The (2S,5S) and (2R,5R) stereoisomers project the isopropyl and methyl groups from the same "side" of the cyclohexane ring, are the so-called cis isomers, and are termed isomenthone; the (2R,5S) and (2S,5R) stereoisomers project the two groups on the opposite side of the ring, are the so-called trans isomers, and are referred to as menthone. Because the (2S,5R) isomer has an observed negative optical rotation, it is called l-menthone or (−)-menthone. It is the enantiomeric partner of the (2R,5S) isomer: (+)- or d-menthone.

===Interconversion===
Menthone and isomenthone interconvert easily, the equilibrium favoring menthone; if menthone and isomenthone are equilibrated at room temperature, the isomenthone content will reach 29%. Menthone can easily be converted to isomenthone and vice versa via a reversible epimerization reaction via an enol intermediate, which changes the direction of optical rotation, so that l-menthone becomes d-isomenthone, and d-menthone becomes l-isomenthone.

==Preparation==
===Biochemical===
The enzyme (+)-pulegone reductase from peppermint catalyses a reduction reaction which gives a mixture of (–)-menthone and (+)-isomenthone:

It uses nicotinamide adenine dinucleotide phosphate (NADPH) as its cofactor.

===Chemical===
Menthone is obtained commercially by fractional crystallization of the oils pressed from peppermint and cornmint, genus Mentha.

In the laboratory, l-menthone may be prepared by oxidation of menthol with acidified dichromate. If the chromic acid oxidation is performed with stoichiometric oxidant in the presence of diethyl ether as co-solvent, a method introduced by H.C. Brown and colleagues in 1971, the epimerization of l-menthone to d-isomenthone is largely avoided.

== History ==

Menthone was first described by Moriya in 1881. It was later synthesized by heating menthol with chromic acid, and its structure was later confirmed by synthesizing it from 2-isopropyl-5-methylpimelic acid.

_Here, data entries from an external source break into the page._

(** What a result has. *)
Definition ok_handle {E A} (get : A -> K) (r : res E A) : option K :=
  match r with Ok a => Some (get a) | _ => None end.
Definition attempted_handle {E F A} (get : A -> K) (r : res F (E + A)) : option K :=
  match r with Ok (inr a) => Some (get a) | _ => None end.

Lemma keeps_scope_in {E A B} (P : T -> Prop) (Q : K -> T -> Prop) (v : V) (get : A -> K) (p : io E A) (f : A -> io E B) :
  opens_from P v (ok_handle get) p -> (forall k (t t' : T), P t -> gains k v t t' -> Q k t') ->
  (forall a, gives_back (Q (get a)) (get a) v (f a)) -> keeps P (p ≫= f).
Proof.
  intros Hp HQ Hf. apply (keeps_opened_in P v (ok_handle get) Q); [done..|].
  intros [a|e|]; cbn; [apply Hf|apply keeps_ret..].
Qed.
Lemma keeps_scope {E A B} (P : T -> Prop) (v : V) (get : A -> K) (p : io E A) (f : A -> io E B) :
  opens v (ok_handle get) p -> (forall a, gives_back (held (get a) v) (get a) v (f a)) ->
  keeps P (p ≫= f).
Proof.
  intros Hp. apply (keeps_scope_in P (fun k => held k v)); [by apply opens_any|]. intros k t t' _. apply gains_held.
Qed.

Lemma opens_attempt {E F A} (v : V) (get : A -> K) (p : io E A) :
  opens v (ok_handle get) p -> opens v (attempted_handle get) (attempt (F := F) p).
Proof.
  intros Hp W h t Ht w Hw. unfold attempt. rewrite respects_bind, snd_exec_bind, fst_exec_bind.
  destruct (Hp W h t Ht w I) as [Hr Ho]. by destruct (fst (exec h p w)).
Qed.

Lemma keeps_attempted {E F A B} (P : T -> Prop) (v : V) (get : A -> K) (p : io E A) (f : E + A -> io F B) :
  opens v (ok_handle get) p -> (forall a, gives_back (held (get a) v) (get a) v (f (inr a))) ->
  (forall e, keeps P (f (inl e))) -> keeps P (attempt p ≫= f).
Proof.
  intros Hp Ha He.
  apply (keeps_opened_in P v (attempted_handle get) (fun k => held k v)); [by apply opens_any, opens_attempt| |].
  - intros k t t' _. apply gains_held.
  - intros [[e|a]|e|]; cbn; [apply He|apply Ha|apply keeps_ret..].
Qed.
End more_rules.

(** Follows a program down to its calls; what is held is in the precondition.
    [keeps_call] shows that one call is permitted and changes nothing: each
    ledger defines its own; [keeps_helper] unfolds what it wants followed. *)
Ltac keeps_call := fail.
Ltac keeps_helper := fail.
Ltac keeps_step :=
  match goal with
  | |- keeps _ (Ret _) => apply keeps_ret
  | |- keeps _ (mret _) => apply keeps_ret
  | |- keeps _ (lift _) => apply keeps_ret
  | |- keeps _ (fails _) => apply keeps_ret
  | |- keeps _ (os _) => apply keeps_os; keeps_call
  | |- keeps _ (ask _) => apply keeps_ask; keeps_call
  | |- keeps _ (_ ≫= _) => apply keeps_bind; [|intros ?]
  | |- keeps _ (attempt _) => apply keeps_attempt
  | |- keeps _ (io_map_err _ _) => apply keeps_map_err
  | |- keeps _ (_ <$> _) => apply keeps_fmap
  | |- keeps _ (prog_bind _ _) => apply keeps_prog_bind; [|intros ?]
  | |- keeps _ (match ?x with _ => _ end) => destruct x
  | |- keeps _ (let _ := _ in _) => cbv zeta
  | |- keeps _ _ => keeps_helper
  end.
Ltac keeps_all := repeat keeps_step.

Menthone was one of the original substrates reported in the discovery of the still widely used synthetic organic chemistry transformation, the Baeyer–Villiger (B–V) oxidation, (Note: Now used substituting organic peracids—for example, peracetic acid or m-chloroperbenzoic acid (m-CPBA), and regularly used in laboratory scale syntheses of "pharmaceutical intermediates, steroids, antibiotics and pheromones".) as reported by Adolf von Baeyer and Victor Villiger in 1899; Baeyer and Villiger noted that menthone reacted with monopersulfuric acid to produce the corresponding oxacycloheptane (oxepane-type) lactone, with an oxygen atom inserted between the carbonyl carbon and the ring carbon attached to the isopropyl substituent.

In 1889, Ernst Beckmann discovered that dissolving menthone in concentrated sulfuric acid gave a new ketonic material which gave an equal but opposite optical rotation to the starting material. Beckmann's inferences from his results situated menthone as a crucial player in a great mechanistic discovery in organic chemistry. Beckmann concluded that the change in structure underlying the observed opposite optical rotation was the result of an inversion of configuration at the asymmetric carbon atom next to the carbonyl group (which, at that time was believed to be the carbon atom attached to the methyl rather than the isopropyl group). He postulated that this occurred through an intermediate enol—a tautomer of the ketone—such that the original absolute configuration of that carbon atom changed as its geometry went from terahedral to trigonal planar. This report is an early example of an inference that an otherwise undetectable intermediate was involved in a reaction mechanism, one that could account for the observed structural outcome of the reaction.